====== INPUT DATA ======
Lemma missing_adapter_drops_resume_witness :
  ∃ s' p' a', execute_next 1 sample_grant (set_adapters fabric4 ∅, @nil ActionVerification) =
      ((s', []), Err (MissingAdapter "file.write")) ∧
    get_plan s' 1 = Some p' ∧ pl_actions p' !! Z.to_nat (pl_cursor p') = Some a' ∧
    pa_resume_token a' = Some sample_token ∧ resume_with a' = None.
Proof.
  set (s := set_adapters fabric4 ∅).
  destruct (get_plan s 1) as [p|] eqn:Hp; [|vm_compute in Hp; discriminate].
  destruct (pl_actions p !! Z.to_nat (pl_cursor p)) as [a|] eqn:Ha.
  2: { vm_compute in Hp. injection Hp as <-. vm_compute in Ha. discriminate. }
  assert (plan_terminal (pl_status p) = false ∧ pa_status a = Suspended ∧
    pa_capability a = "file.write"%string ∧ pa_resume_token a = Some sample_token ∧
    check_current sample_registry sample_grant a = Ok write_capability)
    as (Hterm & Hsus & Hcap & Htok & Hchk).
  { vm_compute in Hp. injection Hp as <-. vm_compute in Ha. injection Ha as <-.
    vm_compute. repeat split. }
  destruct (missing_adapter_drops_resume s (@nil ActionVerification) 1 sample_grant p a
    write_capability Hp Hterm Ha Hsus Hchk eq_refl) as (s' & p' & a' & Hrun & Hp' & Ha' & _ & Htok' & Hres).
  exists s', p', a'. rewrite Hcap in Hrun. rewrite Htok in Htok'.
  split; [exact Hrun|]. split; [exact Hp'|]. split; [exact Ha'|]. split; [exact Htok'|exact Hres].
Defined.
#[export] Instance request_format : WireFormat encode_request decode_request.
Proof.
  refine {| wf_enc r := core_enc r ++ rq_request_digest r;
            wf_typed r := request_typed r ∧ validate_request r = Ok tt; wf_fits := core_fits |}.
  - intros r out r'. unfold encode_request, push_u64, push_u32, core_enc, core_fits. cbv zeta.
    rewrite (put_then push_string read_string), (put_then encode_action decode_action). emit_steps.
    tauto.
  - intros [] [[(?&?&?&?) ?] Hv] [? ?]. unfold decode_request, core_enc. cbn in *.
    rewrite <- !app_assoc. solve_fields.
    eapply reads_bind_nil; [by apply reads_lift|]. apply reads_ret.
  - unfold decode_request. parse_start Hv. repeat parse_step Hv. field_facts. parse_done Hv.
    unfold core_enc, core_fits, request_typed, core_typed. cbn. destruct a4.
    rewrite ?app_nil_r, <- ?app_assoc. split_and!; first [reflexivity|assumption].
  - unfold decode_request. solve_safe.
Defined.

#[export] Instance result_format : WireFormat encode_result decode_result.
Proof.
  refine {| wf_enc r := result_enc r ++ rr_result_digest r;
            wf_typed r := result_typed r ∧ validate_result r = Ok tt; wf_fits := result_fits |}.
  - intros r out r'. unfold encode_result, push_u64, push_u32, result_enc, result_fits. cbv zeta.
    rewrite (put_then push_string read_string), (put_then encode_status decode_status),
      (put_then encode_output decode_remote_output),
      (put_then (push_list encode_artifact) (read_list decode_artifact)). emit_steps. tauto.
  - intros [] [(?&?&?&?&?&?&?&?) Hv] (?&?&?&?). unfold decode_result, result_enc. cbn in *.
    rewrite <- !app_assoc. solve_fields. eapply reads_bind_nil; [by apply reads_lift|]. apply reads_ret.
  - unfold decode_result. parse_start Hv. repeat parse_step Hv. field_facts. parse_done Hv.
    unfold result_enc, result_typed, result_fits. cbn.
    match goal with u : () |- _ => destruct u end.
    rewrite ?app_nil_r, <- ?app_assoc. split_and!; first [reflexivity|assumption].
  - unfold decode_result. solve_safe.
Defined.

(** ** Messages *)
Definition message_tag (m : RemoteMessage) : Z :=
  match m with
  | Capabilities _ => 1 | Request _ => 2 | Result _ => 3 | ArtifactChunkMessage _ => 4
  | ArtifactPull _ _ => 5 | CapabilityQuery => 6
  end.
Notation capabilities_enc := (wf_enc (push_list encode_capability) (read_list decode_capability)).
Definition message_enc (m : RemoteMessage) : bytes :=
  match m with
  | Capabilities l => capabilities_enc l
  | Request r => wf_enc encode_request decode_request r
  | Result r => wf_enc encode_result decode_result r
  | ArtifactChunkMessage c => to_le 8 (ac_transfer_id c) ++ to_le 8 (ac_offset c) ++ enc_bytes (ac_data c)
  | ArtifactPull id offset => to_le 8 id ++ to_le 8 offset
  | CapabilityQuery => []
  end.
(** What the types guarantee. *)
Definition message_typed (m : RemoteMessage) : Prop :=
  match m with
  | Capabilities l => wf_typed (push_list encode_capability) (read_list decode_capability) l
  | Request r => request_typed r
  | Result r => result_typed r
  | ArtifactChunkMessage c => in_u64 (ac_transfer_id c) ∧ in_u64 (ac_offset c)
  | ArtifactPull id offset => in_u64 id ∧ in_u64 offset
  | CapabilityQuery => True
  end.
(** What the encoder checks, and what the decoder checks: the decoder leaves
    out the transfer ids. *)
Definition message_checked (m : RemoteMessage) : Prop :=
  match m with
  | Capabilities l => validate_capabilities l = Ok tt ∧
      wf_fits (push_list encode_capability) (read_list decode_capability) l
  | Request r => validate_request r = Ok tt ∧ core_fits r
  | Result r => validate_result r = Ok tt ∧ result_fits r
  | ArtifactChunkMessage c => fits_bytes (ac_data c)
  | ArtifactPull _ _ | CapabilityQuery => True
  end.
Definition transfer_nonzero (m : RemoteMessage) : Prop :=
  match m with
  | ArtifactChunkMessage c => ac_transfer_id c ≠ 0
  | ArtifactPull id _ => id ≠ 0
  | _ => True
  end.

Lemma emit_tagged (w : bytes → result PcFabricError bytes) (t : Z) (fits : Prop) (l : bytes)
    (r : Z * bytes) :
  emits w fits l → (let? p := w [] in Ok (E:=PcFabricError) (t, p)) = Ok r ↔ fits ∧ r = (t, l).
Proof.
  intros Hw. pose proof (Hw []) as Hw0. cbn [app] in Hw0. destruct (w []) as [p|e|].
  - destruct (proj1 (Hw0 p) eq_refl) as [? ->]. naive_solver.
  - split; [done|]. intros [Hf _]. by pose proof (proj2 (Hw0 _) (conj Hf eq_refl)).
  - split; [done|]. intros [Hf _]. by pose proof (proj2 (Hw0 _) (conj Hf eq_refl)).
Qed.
======
* _INSTRUCTIONS FOR THE TASK_: Transcribe, word for word, the data above from its first line through the line with "((s', []), Err (MissingAdapter", and include nothing else.

* _OUTPUT FOR THIS TASK_:
Lemma missing_adapter_drops_resume_witness :
  ∃ s' p' a', execute_next 1 sample_grant (set_adapters fabric4 ∅, @nil ActionVerification) =
      ((s', []), Err (MissingAdapter "file.write")) ∧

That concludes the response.